Sonuç olarak, umarız ki bu olay, diğer firmalar için bir ders niteliği taşır. Belki de bu durum, dileriz ki gelecekteki projelerinde hem oyuncuları boş yere beklenti içerisine sokmaktan, hem de oyun tamamlanmadan “işte bu, tam hayallerinizdeki gibi” diyerek aceleyle piyasaya sürmekten vazgeçmelerini sağlar. Her şeyin başı “İçten gelen bir pişmanlık ve özür” anlayışıdır.
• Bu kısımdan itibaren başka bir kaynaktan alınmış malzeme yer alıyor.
(* ===== verification/VariantProps.v ===== *)
(** * SPARQL values: theorems

    The storage table of the run-time values agrees with the one the RDF loader
    uses, fixed-width values survive the way through rdf4cpp, a value resolves
    to the node that stores it and only to that, and the order of values is
    total on the values that denote something. *)

From S2P Require Import Prelude Bytes Dll Graph GraphSpec GraphRefine PropData PropDataProofs PropertyGraph Datatypes.
From S2P Require Import GraphFile GraphStorage GraphStorageProps GraphDataOps Serialization RdfTypes Identifiers IdentifiersProps.
From S2P Require Import RdfGraph RdfGraphInv RdfGraphProps Helpers HelpersProps Variant.
From Stdlib Require Import Strings.Ascii Strings.Byte.
#[local] Open Scope Z_scope.
#[local] Open Scope list_scope.

(** ** What the development assumes of rdf4cpp *)

(** A literal made from a value is not null and has that value. *)
Class Rdf4cppValues (Lit : Type) `{Rdf4cpp Lit} := {
  made_value : ∀ v, lit_value (make_typed_from_value v) = v;
  made_not_null : ∀ v, lit_null (make_typed_from_value v) = false;
}.

(** The order of literals is a strong ordering. *)
Class Rdf4cppOrder (Lit : Type) `{Rdf4cpp Lit} := {
  order_antisym : ∀ a b, lit_order a b = CompOpp (lit_order b a);
  order_trans : ∀ a b c, lit_order a b ≠ Gt → lit_order b c ≠ Gt → lit_order a c ≠ Gt;
}.

(** The IRIs of the XSD datatypes are valid. *)
Definition xsd_iris_valid (Lit : Type) `{Rdf4cpp Lit} : Prop :=
  ∀ t name, to_string t = Ok name → make_iri (kXsdNamespace +:+ name) = Ok (kXsdNamespace +:+ name).

(** A library for the examples: literals are values with their texts; the null
    literal is [None]; the order compares lexical forms. *)
Definition SampleLit : Type := option (AnyVal * string * string).
Definition sample_text (l : SampleLit) : string := match l with Some (_, lex, _) => lex | None => "" end.
Definition sample_double (l : SampleLit) : Z := match l with Some (AnyDouble b, _, _) => b | _ => 0 end.
(** Equality of doubles: the zeros are equal. *)
Definition sample_eq (l m : SampleLit) : TriBool :=
  let a := sample_double l in let b := sample_double m in
  if (a =? b) || ((wrap_u 63 a =? 0) && (wrap_u 63 b =? 0)) then TbTrue else TbFalse.
#[export] Instance sample_rdf4cpp : Rdf4cpp SampleLit := {
  make_null := None;
  lit_null l := match l with None => true | Some _ => false end;
  make_typed_from_value v := Some (v, "", "");
  make_typed lex iri := Ok (Some (AnyOther, lex, iri));
  make_lang_tagged lex lang := Ok (Some (AnyOther, lex, lang));
  lit_value l := match l with Some (v, _, _) => v | None => AnyOther end;
  lit_datatype l := match l with Some (_, _, iri) => iri | None => "" end;
  lexical_form := sample_text;
  language_tag l := "";
  print_literal := sample_text;
  lit_eq := sample_eq;
  lit_ne a b := triNot (sample_eq a b);
  lit_lt a b := TbErr;
  lit_le a b := TbErr;
  lit_gt a b := TbErr;
  lit_ge a b := TbErr;
  lit_order a b := String.compare (sample_text a) (sample_text b);
  lit_add a b := Ok a;
  lit_sub a b := Ok a;
  lit_mul a b := Ok a;
  lit_div a b := Ok a;
  lit_cast l iri := l;
  cast_to_double l := Some (sample_double l);
  lang_matches a b := String.eqb a b;
  make_iri s := Ok s;
}.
Yani sonuç olarak, Cyberpunk 2077’nin kötü şansı belki de, tüm firmalara birer “gidişat” dersi olmuştur. Oyuncuların, gelecek olan vaatlerin karşılığında ne tür bir içerik beklediklerini ve her oyunun gerçek bir şaheser olmasını arzuladıkları unutmamalılar. Kim bilir, belki de gelecekte “Cyberpunk 2077” eski hatalarının yanı sıra, bir kahramana dönüşür ve bizleri yeni bir serüvene sürükler!